見かけで判断したら痛い目見るよって話
こんこんとあれやこれやのお説教をされ、基本的なことはリーアとエリデに任せることにした結果、するすると事が進んでいった。
店の広さは15ルッフェ前後、内装は木を基調としたあたたかな雰囲気で、ただし耐久性は高いものを選ぶらしい。普通の店の床は土が剝き出しだが、エリデが「それだと格が落ちます」などと言って板張りのものに決めた。材質が木である以上、耐火性のある木を張ってもらうか、延焼を防ぐ魔術具である油を全体的に塗るかして、嫌がらせとして考えられる放火に備えるようだ。
いくらタルクウィーニオ侯爵の長男でも放火まではやらかさなくない? と言ったら、「オネスタさんを監禁した輩が放火ごときを躊躇うはずがありません」と一蹴された。特に、剣を取り上げれば良かったオネスタとは違い、魔法は杖がなくても行使できるので、魔法を使える3人は思い通りにならないと思ったら殺される可能性の方が高いらしい。
うーん、確かに。ぐうの音も出ない。
2階の調合室も板張りで、同じく耐火性にする。竈はやや値が張るが大きめのものにし、その代わり上に鍋がいくつも置けるようにすることにした。『槍の選別』の調合室にあるようなものだ。いちいち複数の竈に火を起こすよりもこちらの方が最終的には手間がかからないらしい。
住居の方は、やはりギルニェーユに3~4階建ての建物は少ないと考えて、貸家に住むことにした。家賃を考えて巡時代で言うアパートのような集合住宅で、往路で襲われたりすることもないとは言えないのでなるべく店に近い方がいい、ということになった。
最近はただ家を貸してくれるだけではなく、料亭が併設されていてそこで食事を取れる宿屋のような貸家も増えているらしい。流石にこちらは単なる願望だが、大して自炊が好きなわけでもない3人は内心「いいなぁ……」と思っていた。
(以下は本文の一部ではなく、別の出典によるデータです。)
(** X9.  The endpoint [/list_directory] always answers, whatever the server
    does: without a server in the body it answers 400 "Server is required"
    and touches nothing; with one it answers either 500 or the listing of the
    requested path (of "/" when the body names none), sorted and filtered. *)
Theorem list_directory_endpoint_answers data w :
  exists r w',
    Blueprint.list_directory E data w = (Ret r, w') /\
    (falsy (rq_server data) = true ->
     r = Error 400 "Server is required" /\ w' = w) /\
    (falsy (rq_server data) = false ->
     (exists l, r = Listed l /\ l_current_path l = get_or (rq_path data) "/" /\
                well_listed l) \/
     (exists msg, r = Error 500 msg)).
Proof.
  unfold Blueprint.list_directory.
  destruct (falsy (rq_server data)) eqn:Hs.
  - exists (Error 400 "Server is required"), w. split; [reflexivity|].
    split; [auto|discriminate].
  - match goal with |- context [try_except ?m _] =>
      destruct (answered m (fun e => Error 500 (message e)) w) as (r & w' & Hrun & Hr)
    end.
    { apply ends_bind; [apply ends_blueprint_connect|]. intros _.
      apply ends_try_finally; [|apply ends_quit_quietly].
      apply ends_bind; [apply ends_list_directory_body|]. intros; apply ends_ret. }
    exists r, w'. split; [exact Hrun|]. split; [discriminate|]. intros _.
    destruct Hr as [Hr|(e & _ & ->)]; [|right; eexists; reflexivity].
    left. returned Hr. apply try_finally_ret_inv in Hr as (w2 & Hr & _).
    returned Hr. apply ret_inv in Hr as [<- _]. exists a0.
    split; [reflexivity|]. split.
    + eapply list_directory_body_fields. exact H0.
    + eapply list_directory_body_well_listed. exact H0.
Qed.

(** X10.  The endpoint [/preview_image] always answers: 400 with nothing
    touched when the body lacks the server or the path, the server being
    checked first; otherwise a preview or 500. *)
Theorem preview_image_endpoint_answers data w :
  exists r w',
    Blueprint.preview_image E data w = (Ret r, w') /\
    (falsy (rq_server data) = true ->
     r = Error 400 "Server is required" /\ w' = w) /\
    (falsy (rq_server data) = false -> falsy (rq_path data) = true ->
     r = Error 400 "Image path is required" /\ w' = w) /\
    (falsy (rq_server data) = false -> falsy (rq_path data) = false ->
     (exists b64, r = Preview b64) \/ (exists msg, r = Error 500 msg)).
Proof.
  unfold Blueprint.preview_image.
  destruct (falsy (rq_server data)) eqn:Hs.
  { exists (Error 400 "Server is required"), w. split; [reflexivity|].
    split; [auto|]. split; discriminate. }
  destruct (falsy (rq_path data)) eqn:Hp.
  { exists (Error 400 "Image path is required"), w. split; [reflexivity|].
    split; [discriminate|]. split; [auto|discriminate]. }
  match goal with |- context [try_except ?m _] =>
    destruct (answered m (fun e => Error 500 (message e)) w) as (r & w' & Hrun & Hr)
  end.
  { apply ends_bind; [apply ends_blueprint_connect|]. intros _.
    apply ends_bind; [apply ends_attempt, ends_blueprint_download|]. intros downloaded.
    apply ends_try_finally.
    - apply ends_bind; [apply ends_lift|]. intros p.
      apply ends_bind; [apply ends_pil_open|]. intros img.
      apply ends_bind; [apply ends_lift|]. intros; apply ends_ret.
    - apply ends_bind; [apply ends_quit_quietly|]. intros _.
      destruct downloaded as [e|p]; [apply ends_ret|].
      apply ends_bind; [apply ends_get|]. intros ex.
      destruct (negb (p =? "")%string && ex)%bool; [apply ends_os_remove|apply ends_ret]. }
  exists r, w'. split; [exact Hrun|]. split; [discriminate|]. split; [discriminate|].
  intros _ _. destruct Hr as [Hr|(e & _ & ->)]; [|right; eexists; reflexivity].
  left. returned Hr. returned Hr. apply try_finally_ret_inv in Hr as (w3 & Hr & _).
  do 3 returned Hr. apply ret_inv in Hr as [<- _]. eexists. reflexivity.
Qed.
基本条件について口を挟ませなかった分、家具や備品はチェレスティーナを中心に決めてもいいらしい。せっかく板張りの床なのだから、こちらも木を中心にあたたかみのあるものを選んでいきたい。
更に導入する魔術具についても協議した。この世界にはチェレスティーナが思っているよりも沢山の魔術具があるらしく、なんとなく100均の便利道具を思い出してはしゃいでしまうのだが、値段はちっとも可愛くない。故に必要性と支出のバランスを考えて導入するものを選ばなければならないのだ。
めんどくさい。この一言に尽きるね!
取りあえずニンファのくれた杖は引き続き利用するとして、余裕が出来たらそれよりも更に質のいい杖を買おうということになった。同じ映玉をはめ込んでも取り出せる『神の力』が変わるらしい。こちらはリーアとエリデの熱烈なプッシュにより決定となった。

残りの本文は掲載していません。